Paese in evoluzione oppure feudo di un potere inattaccabile? Quale volto ha oggi la Siria? L'abbiamo chiesto ad alcuni dissidenti politici che hanno pagato duramente la loro lotta al regime.


Da prigioniero politico a prigioniero virtuale: «Viaggio in Internet ma non ho un passaporto. Non posso lasciare il Paese». Non rinuncia però alla politica: «Per promuovere la democrazia nella nostra regione c’è solo un modo: il rispetto del diritto internazionale, che significa la restituzione del Golan alla Siria. Questo basterebbe anche per favorire un cambio istituzionale nel nostro Paese». Il dottor Yassin al-Haj Saleh, originario di Aleppo, parla con voce pacata. È stato in carcere come detenuto politico dal 1980 al ’96 per la militanza in un movimento d’opposizione. «Venni imprigionato a 19 anni perché facevo attività politica nell’allora Partito comunista – dice Yassin, 45 anni, capelli brizzolati e occhi profondi -. A scanso di equivoci devo precisare che il nostro gruppo non aveva un’agenda “comunista” ma chiedevamo riforme democratiche al regime di Hafez al-Assad», padre dell’attuale presidente della Siria, al potere dal 1970 al 2000.

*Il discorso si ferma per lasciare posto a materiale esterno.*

Lemma holds_write offset size v c :
  (∀ w bits mask, register_of w -> is_u32 bits -> is_u32 mask -> holds I (store_word w bits mask c) (fun _ => True)) ->
  holds I (write offset size v c) (fun _ => True).
Proof.
  intros Hst. eapply holds_bind; [apply holds_fits|]. intros [] Hf; cbn [negb]; [|by apply holds_get].
  destruct (Hf eq_refl) as [Ho Hn]. destruct ((byteCount size =? 4) && (offset .& 3 =? 0)) eqn:E.
  - apply andb_true_iff in E as [Ew%Z.eqb_eq Ea%Z.eqb_eq].
    eapply holds_bind; [apply Hst; [split; [lia|done]|apply u32_range|width_lia]|]. intros _ _. by apply holds_ret.
  - eapply holds_bind; [by apply holds_write_loop|]. intros _ _. by apply holds_ret.
Qed.
Lemma holds_read offset size c :
  (∀ w, register_of w -> holds I (loadRegister w c) (fun _ => True)) -> holds I (read offset size c) (fun _ => True).
Proof.
  intros Hld. eapply holds_bind; [apply holds_fits|]. intros [] Hf; cbn [negb]; [|by apply holds_get].
  destruct (Hf eq_refl) as [Ho Hn]. destruct ((byteCount size =? 4) && (offset .& 3 =? 0)) eqn:E.
  - apply andb_true_iff in E as [Ew%Z.eqb_eq Ea%Z.eqb_eq].
    eapply holds_bind; [apply Hld; split; [lia|done]|]. intros w _. by apply holds_ret.
  - eapply holds_bind; [by apply holds_read_loop|]. intros w _. by apply holds_ret.
Qed.
End accesses.

(** ** A plain block is a little-endian array of bits *)

(** Bit [n] of the block, counting from the first register. *)
Definition block_bit (b : RegBlock) (n : Z) : bool := Z.testbit (rget (rb_registers b) (n / 32)) (n mod 32).

Lemma word_of_address a : is_u32 a -> (a .& not32 3) / 4 = a / 4.
Proof.
  intros Ha. assert (a .& not32 3 = (a .>> 2) .<< 2) as ->.
  { apply Z.bits_inj'. intros i Hi. rewrite Z.land_spec, Z.shiftl_spec by done.
    destruct (Z.lt_ge_cases i 2).
    - rewrite not32_testbit, (Z.testbit_neg_r _ (i - 2)) by lia.
      destruct (decide (i = 0)) as [->|]; [|replace i with 1 by lia]; apply andb_false_r.
    - rewrite Z.shiftr_spec by lia. replace (i - 2 + 2) with i by lia.
      destruct (Z.lt_ge_cases i 32).
      + rewrite not32_testbit by lia. rewrite (high_bits_clear 2 3 i) by lia. by rewrite andb_true_r.
      + by rewrite (high_bits_clear 32 a i) by (done || width_lia). }
  rewrite Z.shiftl_mul_pow2, Z.shiftr_div_pow2 by lia. change (2 ^ 2) with 4. by rewrite Z.div_mul.
Qed.

(** The bits of [count] bytes that start at byte address [a] of one word. *)
Lemma bit_position a j : 0 <= a -> 0 <= j < 8 * (4 - a mod 4) ->
  (8 * a + j) / 32 = a / 4 /\ (8 * a + j) mod 32 = 8 * (a mod 4) + j.
Proof.
  intros Ha Hj. pose proof (Z.div_mod a 4). pose proof (Z.mod_pos_bound a 4).
  replace (8 * a + j) with ((8 * (a mod 4) + j) + (a / 4) * 32) by lia.
  rewrite Z.div_add, Z_mod_plus_full by lia. rewrite Z.div_small, Z.mod_small by lia. lia.
Qed.

Lemma ones_testbit n i : 0 <= n -> 0 <= i -> Z.testbit (1 .<< n - 1) i = (i <? n).
Proof.
  intros Hn Hi. rewrite Z.shiftl_mul_pow2, Z.mul_1_l by done.
  replace (2 ^ n - 1) with (Z.ones n) by (rewrite Z.ones_equiv; lia).
  destruct (Z.ltb_spec i n); [apply Z.ones_spec_low | apply Z.ones_spec_high]; lia.
Qed.

Lemma high_mask_bit i : 0 <= i < 32 -> Z.testbit 0xffffffff i = true.
Proof. intros Hi. change 0xffffffff with (Z.ones 32). apply Z.ones_spec_low. lia. Qed.

Section plain.
#[local] Instance plain_hooks : RegisterHooks RegBlock := base_hooks.

(** The lane of the loops at byte [consumed] of an access. *)
Definition lane_count (offset width consumed : Z) : Z :=
  Z.min (width - consumed) (4 - (u32 (offset + consumed) .& 3)).

Lemma lane_facts offset width consumed : 0 <= offset -> 0 <= consumed < width -> offset + width <= 0x100000000 ->
  u32 (offset + consumed) = offset + consumed /\ is_u32 (offset + consumed)
  /\ 0 < lane_count offset width consumed <= width - consumed
  /\ lane_count offset width consumed <= 4 - (offset + consumed) mod 4.
Proof.
  intros Ho Hc Hs. assert (is_u32 (offset + consumed)) as Ha by width_lia.
  unfold lane_count. rewrite (u32_small _ Ha), low_two_bits.
  pose proof (Z.mod_pos_bound (offset + consumed) 4 ltac:(lia)). split_and!; done || lia.
Qed.

Lemma registerValue_word b a : is_u32 a -> a < rb_block_size b ->
  registerValue (a .& not32 3) b = rget (rb_registers b) (a / 4).
Proof.
  intros Ha Hs. unfold registerValue, aligned_register.
  assert (0 <= a .& not32 3 <= a) by (apply land_bounds_l; width_lia).
  rewrite (proj2 (Z.ltb_lt _ _)), word_of_address by (done || lia).
  rewrite <- Z.land_assoc. by assert (not32 3 .& 3 = 0) as -> by done; rewrite Z.land_0_r.
Qed.
(** The latch after a word was written to an output register, bit by bit. *)
Lemma gpio_next_bit w v outputs pin : w ∈ [odr; bsrr; brr] -> 0 <= pin < 16 ->
  Z.testbit (gpio_next w v outputs .& 0xffff) pin
  = if w =? odr then Z.testbit v pin
    else if w =? bsrr then Z.testbit v pin || (Z.testbit outputs pin && negb (Z.testbit v (pin + 16)))
    else Z.testbit outputs pin && negb (Z.testbit v pin).
Proof.
  intros Hw Hp. rewrite Z.land_spec. change 0xffff with (1 .<< 16 - 1).
  rewrite ones_testbit, (proj2 (Z.ltb_lt _ _)), andb_true_r by lia. unfold gpio_next.
  destruct (w =? odr); [done|]. destruct (w =? bsrr).
  - rewrite Z.lor_spec, !Z.land_spec, not32_testbit, Z.land_spec, Z.shiftr_spec by lia.
    change 0xffff with (1 .<< 16 - 1). rewrite ones_testbit, (proj2 (Z.ltb_lt _ _)), !andb_true_r by lia. apply orb_comm.
  - rewrite Z.land_spec, not32_testbit, Z.land_spec by lia. change 0xffff with (1 .<< 16 - 1).
    by rewrite ones_testbit, (proj2 (Z.ltb_lt _ _)), !andb_true_r by lia.
Qed.

Lemma gpio_new_ok name loop trace env : gpio_ok (gpio_new name loop trace env).
Proof.
  unfold gpio_new. cbv zeta. set (m := if bool_decide _ then _ else _).
  assert (is_u32 m) as Hm by (subst m; repeat (apply is_u32_if || case_match); width_lia).
  assert (block_ok (setResetValue moder m (block_init name 0x2c loop trace))) as Hb
    by (apply setResetValue_ok; [apply block_init_ok; lia|done]).
  apply (construct_block gpio_ok).
  - constructor; [by apply reset_registers_ok|reflexivity|reflexivity|cbn; width_lia|cbn; width_lia].
  - intros line d []. constructor; try done. by apply set_level_ok.
  - apply holds_skip.
Qed.
End GpioProofs.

Seduto sul divano di un appartamento di recente costruzione nel quartiere Dahiwat Qudsina – in un groviglio di palazzine nuove alla periferia di Damasco, in direzione del confine con il Libano – ricostruisce il film in bianco e nero di tre lustri dietro le sbarre. «Dopo aver scontato la condanna a 15 anni mi trattennero altri 12 mesi. Non collaboravo». Aveva già trascorso 11 anni nella prigione di Aleppo e altri 4 ad Adra. Per il periodo aggiuntivo di reclusione lo trasferirono a Tadmor, dove accanto alle splendide rovine romane dell’antica Palmira sorgeva il carcere più temuto dai detenuti politici. Ancora oggi – bastano tre ore di autobus da Damasco – si possono vedere le incredibili vestigia di un passato millenario: un lungo colonnato, templi e tombe a ipogeo, che il tramonto accende di riflessi ocra e rosa. Ma si stagliano anche le ombre di un tragico presente: tombe più moderne, come il penitenziario per i prigionieri politici in funzione fino all’inizio del terzo millennio. Nel 1980 il presidente al-Assad vi fece uccidere oltre 400 oppositori islamici. «La tortura era sistematica e praticata senza un’apparente ragione», scandisce lento il dottor al-Haj Saleh. «Di solito la tortura dura solo pochi giorni, il tempo di estorcere informazioni ai nuovi detenuti». Nell’inferno di Palmira era prassi quotidiana.

Al momento dell’arresto Yassin frequentava il secondo anno di medicina. Scarcerato nel 1996, decise di tornare all’Università e proseguire gli studi. «Chiesi una sorta di “giustificazione” per un’assenza di 16 anni indipendente dalla mia volontà – dice accennando un sorriso sarcastico -. La ottenni». Tre anni dopo, la laurea in medicina e chirurgia, «anche se non ho più praticato questa attività». Era il 2000. Il suo sguardo si incupisce. «Avrei voluto andare dal presidente al-Assad per dirgli: guarda, ecco il mio diploma di laurea. Il carcere non mi ha fermato. Ma era ormai troppo tardi». Il Leone della Siria (Hafez significa proprio leone) era morto qualche settimana prima. «Speriamo che gli Usa la smettano di parlare di democrazia e di nuovo Medio Oriente. Noi lo facemmo trent’anni fa, senza aspettare George Bush», argomenta.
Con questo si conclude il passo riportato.